I need the lines below from the one with "match goal with" down to the one with "failure and returns" reproduced exactly, both ends included, and nothing else.
= Beginning of Section =
(** The loop body raises nothing but [AttributeError]. *)
Lemma fetch_point_cases (total : nat) (indexed : nat * LatLon)
    (all_lockers : list Locker) (out : list string) :
  (exists out' all_lockers',
      fetch_point http token total all_lockers indexed out
      = (out', Returned all_lockers'))
  \/ (exists out',
      fetch_point http token total all_lockers indexed out
      = (out', Raised AttributeError)).
Proof.
  destruct indexed as [index [lat lon]].
  cbv [fetch_point bind print].
  destruct (fetcher_returns lat lon SEARCH_RADIUS_KM
              (out ++ ["[INFO] Processing point " +:+ pretty (index + 1)%nat
                       +:+ "/" +:+ pretty total +:+ " at ("
                       +:+ format_f 5 lat +:+ ", " +:+ format_f 5 lon +:+ ")"]))
    as (out' & value & -> & _).
  destruct value; cbv [get_items ret raise]; [left | right]; eauto.
Qed.

Lemma fetch_loop_failed (total : nat) (todo : list (nat * LatLon))
    (index : nat) (lat lon : Q) :
  (index, (lat, lon)) ∈ todo ->
  failed (http (locker_request lat lon SEARCH_RADIUS_KM token)) ->
  forall all_lockers out,
    snd (fetch_loop http token total all_lockers todo out)
    = Raised AttributeError.
Proof.
  intros Hin Hfail.
  induction todo as [| indexed todo IH]; intros all_lockers out.
  - exfalso. exact (not_elem_of_nil _ Hin).
  - simpl fetch_loop. unfold bind at 1.
    apply elem_of_cons in Hin. destruct Hin as [<- | Hin].
    + pose proof (fetch_point_failed total index lat lon all_lockers out Hfail) as H.
      destruct (fetch_point http token total all_lockers (index, (lat, lon)) out)
        as [out' [all' | e]]; simpl in H; [discriminate H | exact H].
    + destruct (fetch_point_cases total indexed all_lockers out)
        as [(out' & all' & ->) | (out' & ->)].
      * apply IH, Hin.
      * reflexivity.
Qed.

End FetchFailure.

(** X14. One failed query anywhere on the route ends [main] with
    [AttributeError], whatever the other queries returned. *)
Lemma main_failed_query_raises
    (geodesic : LatLon -> LatLon -> Q) (http : Request -> Response)
    (token : string) (gpx : GPX) (lat lon : Q) :
  (lat, lon) ∈ parse_gpx_points_every_n_km geodesic gpx TRAIL_CHUNK ->
  failed (http (locker_request lat lon SEARCH_RADIUS_KM token)) ->
  snd (run (main geodesic http token gpx)) = Raised AttributeError.
Proof.
  intros Hin Hfail.
  unfold run, main. cbv [bind print].
  set (route_points := parse_gpx_points_every_n_km geodesic gpx TRAIL_CHUNK) in *.
  apply list_elem_of_lookup in Hin. destruct Hin as [index Hindex].
  assert (Hin : (index, (lat, lon)) ∈ imap pair route_points).
  { apply list_elem_of_lookup. exists index.
    rewrite list_lookup_imap.
    transitivity (pair index <$> Some (lat, lon)); [| reflexivity].
    f_equal. exact Hindex. }
  match goal with
  | |- context [fetch_all http token route_points ?out] =>
      pose proof (fetch_loop_failed http token (length route_points)
                    (imap pair route_points) index lat lon Hin Hfail [] out) as H;
      fold (fetch_all http token route_points) in H;
      destruct (fetch_all http token route_points out) as [out' [all' | e]]
  end; simpl in H; [discriminate H | injection H as ->; reflexivity].
Qed.

(** C1. A failed query does abort the run. The fetcher prints the
    failure and returns the empty list; [main] then calls [get] on that
    list and raises [AttributeError]: with a locator that answers 500,
    with one that cannot be reached, and with one that answers the
    first of two points and fails on the second, in which case the
    records of the first point are lost with the run. *)
Theorem failed_query_aborts_run :
  run (get_nearby_parcel_lockers http_500 0 0 SEARCH_RADIUS_KM "secret")
  = (["[DEBUG] Response status: 500";
      "[ERROR] Failed with status code 500";
      "[ERROR] Response content: Internal Server Error"],
     Returned (PyList []))
  /\ run (get_nearby_parcel_lockers http_down 0 0 SEARCH_RADIUS_KM "secret")
     = (["[EXCEPTION] Request error: Connection refused"], Returned (PyList []))
  /\ snd (run (main equator_km http_500 "secret" track_15km))
     = Raised AttributeError
  /\ snd (run (main equator_km http_down "secret" track_15km))
     = Raised AttributeError
  /\ snd (run (main equator_km http_first_only "secret" track_556km))
     = Raised AttributeError.
Proof.
  refine (conj _ (conj _ (conj _ (conj _ _)))); vm_compute; reflexivity.
Qed.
= End of Section =
Written solution:
  match goal with
  | |- context [fetch_all http token route_points ?out] =>
      pose proof (fetch_loop_failed http token (length route_points)
                    (imap pair route_points) index lat lon Hin Hfail [] out) as H;
      fold (fetch_all http token route_points) in H;
      destruct (fetch_all http token route_points out) as [out' [all' | e]]
  end; simpl in H; [discriminate H | injection H as ->; reflexivity].
Qed.

(** C1. A failed query does abort the run. The fetcher prints the
    failure and returns the empty list; [main] then calls [get] on that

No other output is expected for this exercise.